Genome-wide association studies (GWAS) have identified over 67 genetic regions that were found to be associated with BP or hypertension (HTN). Most of these variants are common (minor allele frequency (MAF) ≥ 0.05, are located in intronic or intragenic regions, and they do not explain more than about 2% of trait variance. These searches have revealed little insight into causal alleles and genes. Low-frequency (0.01 < MAF < 0.05) or rare (MAF ≤ 0.01) single nucleotide variants (SNVs) may have larger phenotypic effects than common SNVs and may shed light on the missing heritability.
This is the largest meta-analysis performed thus far, including ~350 000 individuals, in an attempt to identify new coding variants and loci that influence BP traits and HTN. The Exome chip was used, which contains ~240 000 mostly rare and low-frequency variants.
 

Main results

  • Genotyping of 192763 individuals from 51 studies in a SNV discovery design revealed 51 genomic regions with genome-wide significant evidence of association with at least one of the four tested BP traits: SBP, DBP, pulse pressure (PP) and HTN.
  • In an independent replication data set of 18 studies, 81 SNVs were selected for association with DBP (30), SBP (26), PP (19) or HTN (6) as the primary trait (defined as the one with the smallest association P value in a specific one of the database analyses).
  • Application of formal replication criteria on these 81 SNVs yielded 17 SNV-BP associations.

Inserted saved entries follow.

(** X6: in the current design version the Android path drops the remaining
    props (the rendered tree is the same for any two prop bags), while off
    Android and in the legacy version the props are forwarded, so different
    prop bags give different trees. *)
Theorem Surface_props_forwarding
    (useTheme : option Theme -> Theme) (overlay : JSValue -> JSValue -> JSValue)
    (shadow : JSValue -> StyleProp) (OS : PlatformOS)
    (elevation : option Elevation) (children : ReactNode)
    (th : option Theme) (style : StyleProp)
    (props props' : gmap string JSValue) :
  (isV3 (useTheme th) = true /\ OS = android ->
   Surface useTheme overlay shadow OS elevation children th style props
   = Surface useTheme overlay shadow OS elevation children th style props')
  /\ (isV3 (useTheme th) = false \/ OS <> android ->
      Surface useTheme overlay shadow OS elevation children th style props
      = Surface useTheme overlay shadow OS elevation children th style props'
      -> props = props').
Proof.
  split.
  - intros [HV3 ->]. unfold Surface. rewrite HV3. cbn [negb].
    by rewrite bool_decide_eq_true_2 by reflexivity.
  - intros Hcase. unfold Surface.
    destruct (isV3 (useTheme th)); cbn [negb].
    + destruct Hcase as [|HOS]; [done|].
      rewrite bool_decide_eq_false_2 by exact HOS. by intros [=].
    + unfold MD2Surface. by intros [=].
Qed.

Lemma Surface_props_forwarding_witness :
  Surface Samples.useTheme Samples.overlay Samples.shadow android None RNull
    None (SObj ∅) {[ "testID" := VStr "card" ]}
  = Surface Samples.useTheme Samples.overlay Samples.shadow android None RNull
      None (SObj ∅) ∅.
Proof.
  exact (proj1 (Surface_props_forwarding Samples.useTheme Samples.overlay
                  Samples.shadow android None RNull None (SObj ∅)
                  {[ "testID" := VStr "card" ]} ∅)
           (conj eq_refl eq_refl)).
Defined.

(** X7: in the legacy design version the [elevation] prop has no effect at
    all, and the shadow entry of the style array is [null] exactly when the
    elevation read from the style (4 when it has none) is falsy, as for
    [elevation: 0]; the style's own keys come last and win over both the
    computed background color and the shadow. *)
Theorem Surface_legacy_shadow
    (useTheme : option Theme -> Theme) (overlay : JSValue -> JSValue -> JSValue)
    (shadow : JSValue -> StyleProp) (OS : PlatformOS)
    (elevation : option Elevation) (children : ReactNode)
    (th : option Theme) (style : StyleProp) (props : gmap string JSValue) :
  isV3 (useTheme th) = false ->
  (forall elevation',
      Surface useTheme overlay shadow OS elevation children th style props
      = Surface useTheme overlay shadow OS elevation' children th style props)
  /\ exists color shadowStyle,
       Surface useTheme overlay shadow OS elevation children th style props
       = Ok (RElement AnimatedView props
               (SArr [SObj {[ "backgroundColor" := color ]}; shadowStyle;
                      style])
               [children])
       /\ (shadowStyle = SFalsy <->
           truthy (MD2_elevation style) = false
           \/ shadow (MD2_elevation style) = SFalsy)
       /\ (style_prop style "elevation" = num 0 -> shadowStyle = SFalsy)
       /\ (style_prop style "elevation" = VUndefined ->
           shadowStyle = shadow (num 4))
       /\ (forall k v, default ∅ (flatten style) !! k = Some v ->
             style_prop
               (SArr [SObj {[ "backgroundColor" := color ]}; shadowStyle;
                      style]) k
             = v).
Proof.
  intros HV3. split.
  - intros elevation'. by rewrite !(Surface_legacy _ _ _ _ _ _ _ _ _ HV3).
  - rewrite (Surface_legacy _ _ _ _ _ _ _ _ _ HV3).
    eexists _, _. split; [reflexivity|].
    split; [|split; [|split]].
    + destruct (truthy (MD2_elevation style)); split; auto.
      intros [|]; done.
    + intros H0. unfold MD2_elevation, prop_default.
      unfold style_prop in H0. by rewrite H0.
    + intros Hnone. unfold MD2_elevation, prop_default.
      unfold style_prop in Hnone. by rewrite Hnone.
    + intros k v Hk. unfold style_prop. cbn [flatten fold_left].
      destruct (flatten style) as [flat|]; [|done].
      cbn [default] in *. unfold id. by apply prop_union_l.
Qed.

In addition to these 17, 13 SNV associations were identified that were genome-wide significant in the combined meta-analyses (discovery and replication).
  • Four loci had genome-wide significant associations with HTN, as well as with DBP and SBP and one locus was associated with both SBP and PP.
  • Out of 25 coding variants picked up in the discovery data, 6 were predicted to be damaging in one of 67 established BP loci, of which at least five are consistent with having a coding causal variant.
  • Based on the identification of 30 new loci associated with BP traits, and newly discovered SNVs at 4 loci, and 5 known loci, the new percentage of the trait variance explained amounted to 3.38%, 3.41% and 2.08% respectively for SBP, DPB and PP.
  • Three weighted genetic risk scores (GRSs) based on known and newly discovered SBP/DBP/PP variants were created to assess the impact of BP variants on a wide range of CV endpoints/traits. 10 mmHg increase in SBP (OR: 1.39), DBP (OR: 1.62) and PP (OR: 1.70) were all positively and significantly associated with CHD risk, as well as risk of ischemic stroke (ORs 1.93, 2,81 and 2.12 respectively).
  • There was no convincing evidence pointing towards the BP-associated variants having an effect on lipid levels, BMI, waist-hip-ratio-adjusted BMI, height, eGFR or HF.

Conclusion

This large genetic study of blood pressure identified new common variants with small effects on BP traits, as well as some of the first rare coding variants of strong effect (>1.5 mmHg) that showed a robust association with BP traits in the general population. The findings suggest that BP control in the general population may occur through different pathway to monogenic disorders of BP. These data augment the trait variance explained with 1.3% for SBP, 1.2% for DBP and 0.93% for PP.
Moreover, this study has identified some rare missense variants that may be interesting candidate genes that warrant follow-up studies.